The Genocide in Israeli Prisons
Families of Palestinian prisoners are kept in the dark about the fate of their loved ones at a time when Israeli prison authorities are creating conditions unfit for human life.
Israel’s genocidal war on Palestinians since last October has extended beyond the daily mass death, displacement, and starvation of the civilian population in the Gaza Strip. Behind the bars of Israeli prisons, Israel has been waging war against Palestinian prisoners, creating conditions that make the continuation of human life impossible. The effects of this brutal campaign have reverberated among prisoners’ families outside of jail, who are watching their loved ones being systematically starved, beaten, tortured, and degraded.

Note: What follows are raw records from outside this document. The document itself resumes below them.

(** * Presence registry, room routing and message persistence of
    workplace-connect-server (src/services/socket.service.ts and
    MessageService in services/message.service.ts), shallowly embedded.

    Identities, socket ids and group ids are strings (ObjectIds are taken
    in their canonical string form, so [new ObjectId(x).toString() = x]).
    Message ids are natural numbers and times are integers (milliseconds). *)

From stdpp Require Import base gmap strings list fin_maps sorting.

(* ------------------------------------------------------------------ *)
(** ** The connection registry: [this.userSockets : Map<string, string[]>] *)

Abbreviation registry := (gmap string (list string)).

(** Lines 69-71 of the connection handler:
    [const userSockets = this.userSockets.get(userId) || [];
     userSockets.push(socket.id); this.userSockets.set(userId, userSockets);] *)
Definition registerSocket (us : registry) (userId socketId : string) : registry :=
  <[userId := default [] (us !! userId) ++ [socketId]]> us.

(** Lines 249-258 of the disconnect handler. The boolean tells whether
    [this.emitUserStatus(userId, 'offline')] is called. *)
Definition unregisterSocket (us : registry) (userId socketId : string)
    : registry * bool :=
  let updatedSockets := filter (fun id => id <> socketId) (default [] (us !! userId)) in
  if decide (0 < length updatedSockets)
  then (<[userId := updatedSockets]> us, false)
  else (delete userId us, true).

(** [isUserOnline(userId) = this.userSockets.has(userId)] *)
Definition isUserOnline (us : registry) (userId : string) : bool :=
  bool_decide (is_Some (us !! userId)).

(** [getOnlineUsers() = Array.from(this.userSockets.keys())]; the key order
    of a JS Map (insertion order) is not modelled, only the key list. *)
Definition getOnlineUsers (us : registry) : list string :=
  (map_to_list us).*1.

(** Sequences of connect / disconnect registry operations. *)
Inductive RegOp :=
| Register (userId socketId : string)
| Unregister (userId socketId : string).
(** * Meal Prep Assistant (script.js): a shallow embedding and its properties

    The script is a browser chat front end: a transcript
    ([state.conversationHistory]), a busy flag ([state.isLoading]), a speech
    adapter ([state.isListening], [state.recognition]), a request to a
    chat-completion endpoint and a canned responder used when no credential
    is configured or the request fails.

    The embedding follows the script function by function.  Mutable globals
    ([CONFIG], [state], the DOM elements the script touches) are gathered in a
    record [World] that every function threads through a small state and
    exception monad.  The two [async] functions are cut at their [await]s: the
    part up to the suspension is one function, the part after it another, and
    a pending task records where a suspended call stands. *)

From Stdlib Require Import List NArith ZArith Bool Ascii String Lia.
From Stdlib Require Import DecimalString.
Import ListNotations.

Set Implicit Arguments.
Set Warnings "-register-all".

(* ================================================================= *)
(** ** JavaScript strings *)

(** A JavaScript string is a sequence of UTF-16 code units. *)
Module JsString.

Definition jsstring := list N.

Definition eq_dec : forall a b : jsstring, {a = b} + {a <> b} :=
  list_eq_dec N.eq_dec.

Definition eqb (a b : jsstring) : bool := if eq_dec a b then true else false.

(** Literals of the script that are pure ASCII are written as Rocq strings. *)
Definition str (s : string) : jsstring :=
  map N_of_ascii (list_ascii_of_string s).

Arguments str : simpl never.

Definition between (lo hi c : N) : bool := (lo <=? c)%N && (c <=? hi)%N.
(** *** Amounts beyond the float range *)

Lemma growth_discrete_ge (P r t : R) (n : Z) :
  0 <= P -> 0 <= r -> 0 <= t -> (1 <= n)%Z ->
  P <= discrete_growth P r t n.
Proof.
  intros HP Hr Ht Hn. unfold discrete_growth.
  assert (Hn' : 1 <= IZR n) by (apply IZR_le; exact Hn).
  assert (Hq0 : 0 <= r / IZR n).
  { apply Rmult_le_pos; [lra|]. left. apply Rinv_0_lt_compat. lra. }
  assert (Hnt : 0 <= IZR n * t) by (apply Rmult_le_pos; lra).
  pose proof (Rpower_ge_1 (1 + r / IZR n) (IZR n * t) ltac:(lra) Hnt).
  nra.
Qed.

Lemma growth_continuous_ge (P r t : R) :
  0 <= P -> 0 <= r -> 0 <= t -> P <= continuous_growth P r t.
Proof.
  intros HP Hr Ht. unfold continuous_growth.
  assert (0 <= r * t) by (apply Rmult_le_pos; assumption).
  pose proof (exp_ge_1 (r * t) ltac:(lra)). nra.
Qed.

Lemma annuity_none (rate time : num) (ic : bool) (n : Z) :
  annuity_future_value rate time (PyInt 0) 0 ic n = Next (PyInt 0, PyInt 0).
Proof.
  unfold annuity_future_value, py_gt. cbn [xv xlt].
  destruct (Rlt_dec 0 0); [lra|]. reflexivity.
Qed.

(** Without contributions, a principal term whose exact value is beyond
    the float range ends in the sentinel: by a short circuit, by the
    [OverflowError] handler or by the final test on infinity. *)
Lemma future_value_body_overflow (P w : R) (rate time : num) (ic : bool)
    (n : Z) :
  FLOAT_LIMIT <= w ->
  step_ok overflow3
    (principal_future_value (PyFloat (Fin P)) rate time ic n)
    (principal_post w) ->
  future_value_handlers
    (future_value_body (PyFloat (Fin P)) rate time (PyInt 0) 0 ic n)
  = Return overflow3.
Proof.
  intros Hw Hp. pose proof FLOAT_LIMIT_pos as HL. unfold future_value_body.
  destruct Hp as [[->| ->]|(v & -> & Hv & Hx)]; cbn [fbind];
    [reflexivity|reflexivity|].
  rewrite annuity_none. cbn [fbind].
  assert (Es : py_add v (PyInt 0) = Return (PyFloat PInf)).
  { destruct Hv as [->|[x ->]]; cbn [xv] in Hx.
    - apply exact_fin in Hx. lra.
    - unfold py_add, arith. rewrite to_float_zero. cbn [to_float bind].
      do 2 f_equal.
      destruct Hx as [->| ->]; cbn [xadd]; [reflexivity|].
      unfold fround.
      destruct (Rle_dec FLOAT_LIMIT (w + 0)); [reflexivity|lra]. }
  rewrite Es. cbn [lift fbind].
  destruct (py_sub_plain (PyFloat PInf) (PyFloat (Fin P)) (plain_float _)
              (plain_float _)) as (d & -> & Hd).
  cbn [lift fbind].
  destruct (py_sub_plain d (PyInt 0) Hd plain_zero) as (d' & -> & _).
  cbn [lift fbind]. reflexivity.
Qed.

Lemma growth_overflow_discrete (P r t : R) (n : Z) :
  0 <= P -> 0 <= r -> 0 <= t -> (1 <= n)%Z ->
  FLOAT_LIMIT <= discrete_growth P r t n ->
  computeGrowth (float P) (float r) (float t) (VInt n) = Return overflow3.
Proof.
  intros HP Hr Ht Hn Hw. unfold computeGrowth.
  rewrite (future_value_valid P r t _ _ (PyInt 0) 0) by
    (try assumption; try lia; try reflexivity; apply py_lt_zero_zero).
  rewrite compound_mode_int by exact Hn. cbn [bind].
  apply (future_value_body_overflow P _ _ _ _ _ Hw).
  apply principal_step_discrete; assumption.
Qed.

Shortly after October 7, Israel imposed a new set of rules in its cell blocks. In some detention centers like Ofer near Ramallah, the Israeli army was reportedly handed over control of the prison, while the Israel Prison Services guards were given a free hand in dealing with Palestinian inmates inside the jail sections. This shift was accompanied by a dramatic increase in the number of Palestinian detainees who were arrested after October 7, doubling the prisoner population as early on as mid-October. This included prisoners from Gaza, for whom the hardest part of the treatment was reserved.
On June 6, the New York Times published another story about Sde Teiman based on interviews with former detainees and Israeli military officers, doctors, and soldiers who worked at the prison, bringing new horrors to light about the treatment of Gazan prisoners. Detainee testimonies repeated many of these same accounts but also included additional disturbing accounts of sexual violence, including testimonies of rape and forcing detainees to sit on metal sticks that caused anal bleeding and “unbearable pain.”

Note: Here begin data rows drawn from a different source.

Lemma DumpPrefix_run prefix s :
  mu s = Unlocked →
  (∀ h p, hosts s !! h = Some p → is_Some (heap s !! p)) →
  ∃ w, run (DumpPrefix prefix) s = Done tt (set_written w s).
Proof.
  intros Hmu Hall. unfold DumpPrefix.
  destruct s as [m hs t lg hp g w n sl]; simpl in *; subst m.
  match goal with |- context [for_each ?l ?b] =>
    destruct (dump_hosts prefix l
      (set_mu (RLocked 0) (Svc Unlocked hs t lg hp g w n sl))) as [w' Hw]
  end.
  { intros h Hin. simpl.
    assert (is_Some (hs !! h)) as [p Hp].
    { apply map_keys_lookup. unfold sort_Strings in Hin.
      by rewrite merge_sort_Permutation in Hin. }
    eauto. }
  exists w'. cbn. rewrite run_bind. cbn in Hw |- *. rewrite Hw. reflexivity.
Qed.

End Loops.

Section Refresh.

Variable resolver : nat → string → lookup_result.
Variable ParseIP : string → option IP.

Local Abbreviation run := (run resolver).

Lemma refreshCycle_failed s host err :
  resolver (lookups s) host = LookupErr err →
  run (refreshCycle ParseIP host) s =
    Done true
      (set_slept (slept s + 60)
        (set_log (log s ++ [(Error,
            [OStr (tag s); OStr "resolve"; OStr host; OStr "failed:";
             OStr err])])
          (set_lookups (S (lookups s)) s))).
Proof. intros H. unfold refreshCycle. cbn. rewrite H. reflexivity. Qed.

Lemma refreshCycle_resolved s host addrs :
  resolver (lookups s) host = LookupOk addrs →
  run (refreshCycle ParseIP host) s =
    match run (updateHostIPs ParseIP host addrs)
              (set_lookups (S (lookups s)) s) with
    | Done true s' => Done true (set_slept (slept s' + 60) s')
    | Done false s' =>
        Done false
          (set_log (log s' ++ [(Error,
             [OStr (tag s'); OStr "stop resolver for:"; OStr host])]) s')
    | Blocked => Blocked
    | Panicked => Panicked
    end.
Proof.
  intros H. unfold refreshCycle. rewrite run_bind, run_trigger.
  cbn [handle]. rewrite H. rewrite !run_bind.
  destruct (run (updateHostIPs ParseIP host addrs)
              (set_lookups (S (lookups s)) s)) as [[] s'| |];
    reflexivity.
Qed.

End Refresh.

(** ** The invariant *)

Lemma wf_frame s s' :
  mu s' = mu s → hosts s' = hosts s → heap s' = heap s → wf s → wf s'.
Proof.
  intros Hm Hh Hp [? ? ? ? ?].
  split; rewrite ?Hm, ?Hh, ?Hp; try rewrite Hh; try rewrite Hp; eauto.
Qed.

Lemma wf_store s p r r' :
  wf s → heap s !! p = Some r → cursor_valid r' → fits (ip4 r') →
  wf (set_heap (<[p:=r']> (heap s)) s).
Proof.
  intros [Hm Ha Hi Hc Hf] Hp Hc' Hf'. split; simpl; try done.
  - intros h q Hq. destruct (decide (p = q)) as [->|Hne].
    + rewrite lookup_insert_eq. eauto.
    + rewrite lookup_insert_ne by done. eauto.
  - intros q rq. destruct (decide (p = q)) as [->|Hne].
    + rewrite lookup_insert_eq. by intros [= <-].
    + rewrite lookup_insert_ne by done. eauto.
  - intros q rq. destruct (decide (p = q)) as [->|Hne].
    + rewrite lookup_insert_eq. by intros [= <-].
    + rewrite lookup_insert_ne by done. eauto.
Qed.

Lemma wf_shrink s m :
  wf s → (∀ h p, m !! h = Some p → hosts s !! h = Some p) →
  wf (set_hosts m s).
Proof. intros [Hm Ha Hi Hc Hf] Hsub. split; simpl; eauto. Qed.

Lemma cursor_valid_zero : cursor_valid ips_zero.
Proof. split; simpl; [done | by intros []]. Qed.

Lemma wf_register s host :
  wf s → hosts s !! host = None →
  let p := fresh (dom (heap s)) in
  wf (set_goroutines (goroutines s ++ [host])
       (set_hosts (<[host:=p]> (hosts s))
         (set_heap (<[p:=ips_zero]> (heap s)) s))).
Proof.
  intros [Hm Ha Hi Hc Hf] Hh p.
  assert (heap s !! p = None) as Hfresh.
  { apply not_elem_of_dom. apply is_fresh. }
  assert (∀ h, hosts s !! h ≠ Some p) as Hnot.
  { intros h Hp. destruct (Ha h p Hp) as [r Hr]. congruence. }
  split; simpl; try done.
  - intros h q. destruct (decide (h = host)) as [->|Hne].
    + rewrite lookup_insert_eq. intros [= <-]. rewrite lookup_insert_eq. eauto.
    + rewrite lookup_insert_ne by done. intros Hq.
      rewrite lookup_insert_ne by (intros ->; by eapply Hnot). eauto.
  - intros h1 h2 q.
    destruct (decide (h1 = host)) as [->|Hne1];
      destruct (decide (h2 = host)) as [->|Hne2];
      rewrite ?lookup_insert_eq, ?lookup_insert_ne by done; try done.
    + intros [= <-] Hq. by destruct (Hnot h2).
    + intros Hq [= <-]. by destruct (Hnot h1).
    + eauto.
  - intros q rq. destruct (decide (p = q)) as [<-|Hne].
    + rewrite lookup_insert_eq. intros [= <-]. apply cursor_valid_zero.
    + rewrite lookup_insert_ne by done. eauto.
  - intros q rq. destruct (decide (p = q)) as [<-|Hne].
    + rewrite lookup_insert_eq. by intros [= <-].
    + rewrite lookup_insert_ne by done. eauto.
Qed.

Lemma wf_New tag : wf (New tag).
Proof. split; simpl; try done; intros *; by rewrite lookup_empty. Qed.

(** ** Sorting and partitioning *)

Lemma sort_Strings_Permutation l : sort_Strings l ≡ₚ l.
Proof. apply merge_sort_Permutation. Qed.

Lemma sort_Strings_Sorted l : StronglySorted String.le (sort_Strings l).
Proof. apply StronglySorted_merge_sort; apply _. Qed.

(** Whatever algorithm [sort.Strings] runs, this is its result: the sorted
    arrangement of a list of strings is unique. *)
Lemma sort_Strings_unique l l' :
  StronglySorted String.le l' → l' ≡ₚ l → l' = sort_Strings l.
Proof.
  intros Hs Hp. apply (StronglySorted_unique String.le); [done| |].
  - apply sort_Strings_Sorted.
  - by rewrite sort_Strings_Permutation.
Qed.

Lemma sort_Strings_length l : length (sort_Strings l) = length l.
Proof. by rewrite sort_Strings_Permutation. Qed.

Lemma len_sort_Strings l : len (sort_Strings l) = len l.
Proof. unfold len. by rewrite sort_Strings_length. Qed.

Section Partition.

Variable ParseIP : string → option IP.

Local Abbreviation v4 := (is_v4 ParseIP).
Local Abbreviation v6 := (is_v6 ParseIP).

(** The loop of [updateHostIPs] computes the partition of the
    description: the strings that parse, split on the colon, each list in
    the order of the lookup's answer. *)
Lemma collect_partition acc sip :
  foldl (collect ParseIP) acc sip =
    Parsed (ipsv4 acc ++ filter v4 sip)
           (ipsv6 acc ++ filter v6 sip)
           (pipv4 acc ++ omap ParseIP (filter v4 sip))
           (pipv6 acc ++ omap ParseIP (filter v6 sip)).
Proof.
  revert acc. induction sip as [|ip sip IH]; intros acc.
  { destruct acc; simpl. by rewrite !app_nil_r. }
  simpl. rewrite IH. unfold collect, is_v4, is_v6.
  rewrite !filter_cons.
  destruct (ParseIP ip) as [ipp|] eqn:Hp.
  - rewrite bool_decide_true by eauto.
    destruct (Contains ip ":"); simpl; rewrite ?Hp; simpl;
      by rewrite <- ?app_assoc.
  - rewrite bool_decide_false by (by intros [? ?]). done.
Qed.

Lemma updated_ip4 r sip :
  ip4 (updated ParseIP r sip) = sort_Strings (filter v4 sip).
Proof. unfold updated. by rewrite collect_partition. Qed.

Lemma updated_fits r sip : fits sip → fits (ip4 (updated ParseIP r sip)).
Proof.
  unfold fits. rewrite updated_ip4, len_sort_Strings. unfold len.
  pose proof (length_filter v4 sip). lia.
Qed.

Lemma updated_cursor r sip :
  0 ≤ idx r → fits sip → cursor_valid (updated ParseIP r sip).
Proof.
  intros Hi Hf. pose proof (updated_fits r sip Hf) as Hf'.
  unfold updated in *. simpl in *.
  set (l4 := sort_Strings _) in *. rewrite (int_sub_len l4) by done.
  pose proof (len_nonneg l4). pose proof (len_nil_iff l4) as Hnil.
  split; simpl; intros Hl4; case_decide; try lia.
  - apply Hnil in Hl4. lia.
  - assert (len l4 ≠ 0) by (by rewrite Hnil). lia.
Qed.

End Partition.

Lemma cursor_nonneg r : cursor_valid r → 0 ≤ idx r.
Proof.
  intros [H0 H1]. destruct (decide (ip4 r = [])) as [He|Hne].
  - rewrite (H0 He). done.
  - by apply H1.
Qed.

(** ** Every call keeps the invariant *)

Section Invariant.

Variable resolver : nat → string → lookup_result.
Variable ParseIP : string → option IP.

Local Abbreviation run := (run resolver).
Local Abbreviation reachable := (reachable resolver ParseIP).

Lemma record_Some s host r :
  record s host = Some r ↔
  ∃ p, hosts s !! host = Some p ∧ heap s !! p = Some r.
Proof.
  unfold record. destruct (hosts s !! host) as [p|]; simpl.
  - split; [eauto | by intros (? & [= <-] & ?)].
  - split; [done | by intros (? & ? & ?)].
Qed.

Lemma record_None s host :
  wf s → record s host = None ↔ hosts s !! host = None.
Proof.
  intros Hwf. unfold record. destruct (hosts s !! host) as [p|] eqn:Hp; simpl.
  - destruct (wf_alloc s Hwf host p Hp) as [r ->]. done.
  - done.
Qed.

The picture that emerges is one in which Israeli authorities are putting Palestinians in animal-like conditions calculated to torture, humiliate, and in man cases, to bring about their death. In March, the Israeli daily Haaretz reported that some 27 Palestinian detainees had died in detention in two facilities, including Sde Teiman.
Meanwhile, the families of Palestinian detainees, both from Gaza and the West Bank, have been left to wonder about the fate of their loved ones for months on end as horror stories continue to trickle out of Israeli prisons from those who are released, further feeding the anxieties of the families. Death by beating
According to Palestinian prisoners’ rights groups, Israel has arrested no less than 8,800 Palestinians since October from Gaza, the West Bank, and Jerusalem. Many have been released, including as part of a prisoners’ exchange between Israel and Hamas in November. Currently, some 9,300 Palestinians continue to be held behind bars, including 78 women, 250 children, and more than 3,400 detainees without charge or trial under the military legal system of administrative detention.
Thaer Taha, a Palestinian in his forties, was one of them until last April when he was released after two years of administrative detention. Taha was arrested in May 2022 and was given a detention order of six months. By October 7, he had spent almost a year and a half in Israeli jails.
“The day his detention order expired, we prepared ourselves to welcome my father at home,” Guevara Taha, his 22-year-old daughter, told Mondoweiss. “My mother made his favorite meal, my siblings and I dressed up, and friends and family members prepared to receive him at the checkpoint,” says Guevara. “That day, the lawyer called us and said that the occupation had renewed my father’s detention order for another six months,” she recalls.
On October 7, Thaer Taha was a month away from ending his second detention period. Since his arrest, he had been receiving family visits once a month.
Then, everything changed. Israel suspended all family visits for Palestinian inmates and began a series of unprecedented repressive measures against them. “Even those who had experienced the occupation jails in the 1970s and the 1980s said that they had seen nothing like the past eight months in the occupation’s prisons,” Thaer Taha says, referring to past periods that had hitherto been regarded as the highest point in Israel’s repression of Palestinian prisoners.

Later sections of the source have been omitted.